Starting at the line containing "rewrite <- Eoff" and ending at the line containing "rewrite <- Ecaf, <- Edaf", print every line of the material below exactly, both ends included, and stop there.

========================================

(* ===== verification/DwarfStep.v ===== *)
(** * DwarfStep: one step of the unwinder through a DWARF section

    [DwarfSection::Step] from the bytes of a section to the registers of the
    calling frame: the lookup, the readers of the entries, the call frame
    instructions of the CIE and of the FDE and the evaluation of the row,
    composed. *)

From S2P Require Import Prelude Memory DwarfMemory Regs DwarfOpTable DwarfOp DwarfExpr DwarfCfa DwarfCfaSpec DwarfSection DwarfEntries DwarfDebugFrame DwarfSectionSpec.

(** ** What a step should do *)

(** The registers of the calling frame of a function that starts at [start],
    when its CIE has the program [p1] and its FDE the program [p2]: the rules of
    the CIE are the initial row of the FDE. *)
Definition unwind_frame (AT : AddressType) (stack : Memory) (caf daf : Z) (p1 p2 : list instr) (start ra pc : Z)
    (regs : Regs) : option Regs :=
  initial ← run_program AT caf daf None pc p1 (mkRow start empty_table []);
  final ← run_program AT caf daf (Some (r_table initial)) pc p2 (mkRow start (r_table initial) (r_stack initial));
  caller AT stack (r_table final) ra regs.

(** ** One run of the interpreter *)

Section Run.
Context {X : Type} (AT : AddressType) (mem : Memory) {OK : MemoryOk mem}.
Implicit Types s : DwarfSection X.

Local Abbreviation uA := (uwrap (bits AT)).

Lemma location_info_spec fuel pc fde ci cie_regs init p start c row0 row1 s :
  cie fde = Some ci -> option_Forall2 (table_rel mem) init cie_regs ->
  (forall m, cie_regs = Some m -> locs_ok m /\ loc_regs_ c = m) -> cfa_ok AT c -> dwarf_ok (section_memory_ s) ->
  table_rel mem (r_table row0) (loc_regs_ c) -> Forall2 (table_rel mem) (r_stack row0) (loc_reg_state_ c) ->
  r_loc row0 = uA (pc_start fde) -> 0 <= start ->
  forallb (instr_ok AT (data_alignment_factor ci)) p = true -> holds mem start (program_encode AT p) ->
  (length p < fuel)%nat ->
  run_program AT (code_alignment_factor ci) (data_alignment_factor ci) init pc p row0 = Some row1 ->
  exists c' s', location_info AT mem fuel pc fde c cie_regs start (start + lengthZ (program_encode AT p)) s =
    Ok (Some c', s') /\ row_rel mem row1 c' /\ cfa_ok AT c' /\ dwarf_ok (section_memory_ s') /\
    s' = set_section_memory (section_memory_ s') s.
Proof.
  intros Hcie Hinit Hregs Hc Hd Ht Hst Hloc Hs Hok Hmem Hfuel Hrun.
  set (c0 := set_cfa_memory (section_memory_ s) c). assert (cfa_ok AT c0) as Hc0 by (destruct Hc; by split).
  pose proof (holds_bound mem start _ Hs Hmem). pose proof (lengthZ_nonneg (program_encode AT p)).
  set (m := GetLocationInfo AT mem fde cie_regs fuel pc start (start + lengthZ (program_encode AT p))).
  assert (wp nothing m (fun b c' => b = true /\ row_rel mem row1 c') c0) as Hw.
  { unfold m, GetLocationInfo. do 5 wp_step. unfold on_cfa_memory. do 4 wp_step.
    eapply wp_mono; [eapply (GetLocationInfo_loop mem AT fde ci Hcie cie_regs init Hinit); try done|].
    - split; [done|..]; destruct cie_regs as [r|]; simpl; try done.
      destruct (Hregs r eq_refl) as [_ E]. rewrite E, map_union_idemp. by rewrite <- E.
    - simpl. by rewrite Hrun. }
  pose proof (safe_GetLocationInfo AT mem fde cie_regs (fun m E => proj1 (Hregs m E)) fuel pc start
                (start + lengthZ (program_encode AT p)) c0 Hc0) as Hsafe.
  destruct (wp_total _ _ _ Hw) as (b & c' & E & -> & Hrow). fold m in Hsafe.
  destruct (wp_run _ _ _ _ _ _ (Hsafe ltac:(unfold in_unsigned; lia)) E) as [Hc' _].
  exists c', (set_section_memory (cfa_memory_ c') s). unfold location_info, run_cfa, bind. fold m c0. rewrite E.
  split_and!; try done. apply Hc'.
Qed.

End Run.

(** ** The description of a frame *)

Section Described.
Context {X : Type} {V : VirtualSection X} {F : EntryFormat X} (AT : AddressType) (mem : Memory).

(** At [off] the section has the FDE [f] of the CIE [c], with the programs [p2]
    and [p1], and neither is cached. *)
Record described (fuel : nat) (off : Z) (c : cie_layout) (f : fde_layout) (p1 p2 : list instr)
    (s : DwarfSection X) : Prop := {
  described_cie : cie_ok AT c /\ is_cie (l_format64 c) (l_id c) = true /\ (length (aug_string c) < fuel)%nat;
  described_cie_at : 0 <= fde_cie_offset (derived s) off f /\ holds mem (fde_cie_offset (derived s) off f) (cie_bytes c);
  described_fde : fde_ok AT (cie_of (fde_cie_offset (derived s) off f) c) f /\
                  is_cie (f_format64 f) (f_pointer f) = false;
  described_fde_at : 0 <= off /\ holds mem off (fde_bytes (cie_of (fde_cie_offset (derived s) off f) c) f);
  described_cie_program : l_instructions c = program_encode AT p1 /\ (length p1 < fuel)%nat /\
                          forallb (instr_ok AT (l_data_align c)) p1 = true;
  described_fde_program : f_instructions f = program_encode AT p2 /\ (length p2 < fuel)%nat /\
                          forallb (instr_ok AT (l_data_align c)) p2 = true;
  described_new : cie_entries_ s !! fde_cie_offset (derived s) off f = None /\ fde_entries_ s !! off = None /\
                  cie_loc_regs_ s !! fde_cie_offset (derived s) off f = None
}.

Definition fde_found (off : Z) (c : cie_layout) (f : fde_layout) (s : DwarfSection X) : DwarfFde :=
  fde_of (derived s) (cie_of (fde_cie_offset (derived s) off f) c) off f.

Context {OK : MemoryOk mem}.

Lemma cie_of_fields start c : let ci := cie_of start c in
  code_alignment_factor ci = l_code_align c /\ data_alignment_factor ci = l_data_align c /\
  return_address_register ci = l_return_register c /\
  cie_cfa_instructions_end ci = start + lengthZ (cie_bytes c) /\
  cie_cfa_instructions_offset ci = start + lengthZ (cie_bytes c) - lengthZ (l_instructions c).
Proof. unfold cie_of. by destruct (aug_values _ _) as [[lsda personality] encoding]. Qed.

Lemma cie_instructions_at start c : 0 <= start -> holds mem start (cie_bytes c) ->
  let a := start + lengthZ (cie_bytes c) - lengthZ (l_instructions c) in 0 <= a /\ holds mem a (l_instructions c).
Proof.
  intros Hs H a. unfold cie_bytes in H. rewrite app_assoc in H. apply holds_app in H as [_ H]; [|done|done].
  assert (a = start + lengthZ (entry_header (l_format64 c) (l_id c) (lengthZ (cie_body c ++ l_instructions c)) ++
    cie_body c)) as -> by (unfold a, cie_bytes; rewrite !lengthZ_app; lia).
  split; [|done]. pose proof (lengthZ_nonneg (entry_header (l_format64 c) (l_id c)
    (lengthZ (cie_body c ++ l_instructions c)) ++ cie_body c)). lia.
Qed.

Lemma fde_instructions_at start ci f : 0 <= start -> holds mem start (fde_bytes ci f) ->
  let a := start + lengthZ (fde_bytes ci f) - lengthZ (f_instructions f) in 0 <= a /\ holds mem a (f_instructions f).
Proof.
  intros Hs H a. unfold fde_bytes in H. rewrite app_assoc in H. apply holds_app in H as [_ H]; [|done|done].
  assert (a = start + lengthZ (entry_header (f_format64 f) (f_pointer f) (lengthZ (fde_body ci f ++ f_instructions f)) ++
    fde_body ci f)) as -> by (unfold a, fde_bytes; rewrite !lengthZ_app; lia).
  split; [|done]. pose proof (lengthZ_nonneg (entry_header (f_format64 f) (f_pointer f)
    (lengthZ (fde_body ci f ++ f_instructions f)) ++ fde_body ci f)). lia.
Qed.

(** The location map of the FDE, when that of its CIE is not cached. *)
Lemma GetCfaLocationInfo_described fuel pc off c f p1 p2 row1 row2 (s s' : DwarfSection X) :
  described fuel off c f p1 p2 s -> dwarf_ok (section_memory_ s') -> cie_loc_regs_ s' = cie_loc_regs_ s ->
  let start := uwrap (bits AT) (pc_start (fde_found off c f s)) in
  run_program AT (l_code_align c) (l_data_align c) None pc p1 (mkRow start empty_table []) = Some row1 ->
  run_program AT (l_code_align c) (l_data_align c) (Some (r_table row1)) pc p2
    (mkRow start (r_table row1) (r_stack row1)) = Some row2 ->
  exists m s'', GetCfaLocationInfo AT mem fuel pc (fde_found off c f s) ∅ s' = Ok (Some m, s'') /\
    table_rel mem (r_table row2) m /\ locs_ok m.
Proof.
  intros [(Hc & Hid & _) [Hcoff Hcm] [Hf _] [Hoff Hfm] (E1 & Hn1 & Hp1) (E2 & Hn2 & Hp2) (_ & _ & Hnew)] Hd Ecache start R1 R2.
  set (fde := fde_found off c f s) in *. set (ci := cie_of (fde_cie_offset (derived s) off f) c) in *.
  destruct (cie_of_fields (fde_cie_offset (derived s) off f) c) as (Ecaf & Edaf & _ & Eend & Eoff). fold ci in Ecaf, Edaf, Eend, Eoff.
  destruct (cie_instructions_at _ c Hcoff Hcm) as [Ha1 Hi1]. destruct (fde_instructions_at off ci f Hoff Hfm) as [Ha2 Hi2].
  rewrite <- Eoff in Ha1, Hi1. rewrite E1 in Hi1, Eoff. rewrite E2 in Hi2, Ha2.
  assert (cfa_ok AT (new_DwarfCfa new_DwarfMemory ∅)) as Hc0 by (by split; [..|constructor|constructor]).
  rewrite <- Ecaf, <- Edaf in R1, R2. rewrite <- Edaf in Hp1, Hp2.
  destruct (location_info_spec AT mem fuel pc fde ci None None p1 (cie_cfa_instructions_offset ci)
    (new_DwarfCfa new_DwarfMemory ∅) (mkRow start empty_table []) row1 s') as (c1 & s1 & L1 & Hr1 & Hc1 & Hd1 & Es1);
    try done; [constructor|apply table_rel_empty|].
  destruct Hr1 as [_ Ht1 Hst1 _].
  set (s2 := set_section_cie_loc_regs (<[fde_cie_offset (derived s) off f := loc_regs_ c1]> (cie_loc_regs_ s1)) s1).
  destruct (location_info_spec AT mem fuel pc fde ci (Some (loc_regs_ c1)) (Some (r_table row1)) p2
    (cfa_instructions_offset fde) c1 (mkRow start (r_table row1) (r_stack row1)) row2 s2)
    as (c2 & s3 & L2 & Hr2 & Hc2 & _); try done.
  { by constructor. }
  { intros m E. injection E as <-. split; [apply Hc1|done]. }
  { unfold fde, fde_found, fde_of. simpl. by rewrite E2. }
  { unfold fde, fde_found, fde_of. simpl. by rewrite E2. }
  exists (loc_regs_ c2), s3. split_and!; [|apply Hr2|apply Hc2].
  unfold GetCfaLocationInfo, bind at 1, get. rewrite Ecache. change (cie_offset fde) with (fde_cie_offset (derived s) off f).
  rewrite Hnew. change (cie fde) with (Some ci). unfold bind at 1 2.
  replace (cie_cfa_instructions_end ci) with (cie_cfa_instructions_offset ci + lengthZ (program_encode AT p1)) by lia.
  rewrite L1. unfold bind at 1, modify. cbn [ret]. fold s2. unfold bind at 1, ret at 1.
  replace (cfa_instructions_end fde) with (cfa_instructions_offset fde + lengthZ (program_encode AT p2))
    by (unfold fde, fde_found, fde_of; simpl; rewrite E2; lia).
  unfold bind. by rewrite L2.
Qed.

End Described.


(** The section of [DwarfDebugFrame.sample_section] after [Init]; the pc is
    behind the advance of the FDE, so that the CFA is rsp + 16. *)
Definition sample_initialized : DwarfSection DebugFrame :=
  mkSection new_DwarfMemory DWARF_ERROR_NONE 1 ∅ ∅ ∅
    (mkDebugFrame 0 (lengthZ sample_section) [mkFdeInfo 34 0x1000 0x1100]).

========================================

(ANSWER FOR THE TASK)
  rewrite <- Eoff in Ha1, Hi1. rewrite E1 in Hi1, Eoff. rewrite E2 in Hi2, Ha2.
  assert (cfa_ok AT (new_DwarfCfa new_DwarfMemory ∅)) as Hc0 by (by split; [..|constructor|constructor]).
  rewrite <- Ecaf, <- Edaf in R1, R2. rewrite <- Edaf in Hp1, Hp2.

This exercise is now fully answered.